Directions: Beginning with the line below that contains "adaptive_max_pool2d_kernel_impl single_worker 64" and ending with the line that contains "long_data_ptr indices (cell_offset ChannelsLast", copy every line exactly. Copy nothing else.

Stored data:

(** X7.  The forward dispatch on a 4D input in either layout overwrites
    every cell of the result: the value and the index of a cell are the same
    for any two fair pools, any two vector widths (multiples of 8 bytes) and
    whatever the tensors to fill held beforehand. *)
Theorem forward_cells_overwritten
    (pool pool' : ThreadPool) (scalar_t : ScalarType) (VECTOR_WIDTH VECTOR_WIDTH' : Z)
    (out0 out0' : Tensor) (ind0 ind0' : LongTensor) (fmt : MemoryFormat)
    (data : buffer spec_float) (N C H W OH OW n c oh ow : Z)
    (Hfair : fair pool) (Hfair' : fair pool')
    (HVW : 0 < VECTOR_WIDTH) (Hdiv : (8 | VECTOR_WIDTH))
    (HVW' : 0 < VECTOR_WIDTH') (Hdiv' : (8 | VECTOR_WIDTH'))
    (Hfmt : fmt = Contiguous \/ fmt = ChannelsLast)
    (HH : 1 <= H) (HW : 1 <= W)
    (Hfit : fmt = ChannelsLast -> H * W <= integer_t_max scalar_t)
    (Hn : 0 <= n < N) (Hc : 0 <= c < C) (Hoh : 0 <= oh < OH) (How : 0 <= ow < OW) :
  exists output indices output' indices',
    adaptive_max_pool2d_kernel_impl pool VECTOR_WIDTH out0 ind0
      (mkTensor scalar_t [N; C; H; W] fmt data) [OH; OW] = Ok (output, indices) /\
    adaptive_max_pool2d_kernel_impl pool' VECTOR_WIDTH' out0' ind0'
      (mkTensor scalar_t [N; C; H; W] fmt data) [OH; OW] = Ok (output', indices') /\
    data_ptr output (cell_offset fmt C OH OW n c oh ow)
    = data_ptr output' (cell_offset fmt C OH OW n c oh ow) /\
    long_data_ptr indices (cell_offset fmt C OH OW n c oh ow)
    = long_data_ptr indices' (cell_offset fmt C OH OW n c oh ow).
Proof.
  destruct (forward_kernel_cell pool scalar_t VECTOR_WIDTH out0 ind0 fmt data
              N C H W OH OW n c oh ow Hfair HVW Hdiv Hfmt HH HW Hfit Hn Hc Hoh How)
    as (o & i & Hok & Hval & Hidx).
  destruct (forward_kernel_cell pool' scalar_t VECTOR_WIDTH' out0' ind0' fmt data
              N C H W OH OW n c oh ow Hfair' HVW' Hdiv' Hfmt HH HW Hfit Hn Hc Hoh How)
    as (o' & i' & Hok' & Hval' & Hidx').
  exists o, i, o', i'. split; [exact Hok|]. split; [exact Hok'|].
  split; congruence.
Qed.

Lemma forward_cells_overwritten_witness :
  (fair two_workers /\ fair single_worker) /\ ((8 | 32) /\ (8 | 64)) /\
  (ChannelsLast = ChannelsLast -> 4 * 4 <= integer_t_max Float) /\
  exists output indices output' indices',
    adaptive_max_pool2d_kernel_impl two_workers 32
      (at_empty Float [1; 1; 2; 2] ChannelsLast)
      (at_empty_long [1; 1; 2; 2] ChannelsLast)
      (mkTensor Float [1; 1; 4; 4] ChannelsLast peak_at_5) [2; 2]
    = Ok (output, indices) /\
    adaptive_max_pool2d_kernel_impl single_worker 64
      (mkTensor Float [1; 1; 2; 2] ChannelsLast ones)
      (mkLongTensor [1; 1; 2; 2] ChannelsLast (fun _ => 7))
      (mkTensor Float [1; 1; 4; 4] ChannelsLast peak_at_5) [2; 2]
    = Ok (output', indices') /\
    long_data_ptr indices (cell_offset ChannelsLast 1 2 2 0 0 0 0)
    = long_data_ptr indices' (cell_offset ChannelsLast 1 2 2 0 0 0 0).
Proof.
  assert (Hdiv : (8 | 32)) by (exists 4; reflexivity).
  assert (Hdiv' : (8 | 64)) by (exists 8; reflexivity).
  assert (Hfit : ChannelsLast = ChannelsLast -> 4 * 4 <= integer_t_max Float)
    by (intros _; vm_compute; discriminate).
  split; [split; [exact two_workers_fair | exact single_worker_fair]|].
  split; [split; [exact Hdiv | exact Hdiv']|]. split; [exact Hfit|].
  destruct (forward_cells_overwritten two_workers single_worker Float 32 64
              (at_empty Float [1; 1; 2; 2] ChannelsLast)
              (mkTensor Float [1; 1; 2; 2] ChannelsLast ones)
              (at_empty_long [1; 1; 2; 2] ChannelsLast)
              (mkLongTensor [1; 1; 2; 2] ChannelsLast (fun _ => 7))
              ChannelsLast peak_at_5 1 1 4 4 2 2 0 0 0 0
              two_workers_fair single_worker_fair
              ltac:(lia) Hdiv ltac:(lia) Hdiv' (or_intror eq_refl)
              ltac:(lia) ltac:(lia) Hfit
              ltac:(lia) ltac:(lia) ltac:(lia) ltac:(lia))
    as (o & i & o' & i' & Hok & Hok' & _ & Hidx).
  exists o, i, o', i'. split; [exact Hok|]. split; [exact Hok' | exact Hidx].
Defined.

Task response:
    adaptive_max_pool2d_kernel_impl single_worker 64
      (mkTensor Float [1; 1; 2; 2] ChannelsLast ones)
      (mkLongTensor [1; 1; 2; 2] ChannelsLast (fun _ => 7))
      (mkTensor Float [1; 1; 4; 4] ChannelsLast peak_at_5) [2; 2]
    = Ok (output', indices') /\
    long_data_ptr indices (cell_offset ChannelsLast 1 2 2 0 0 0 0)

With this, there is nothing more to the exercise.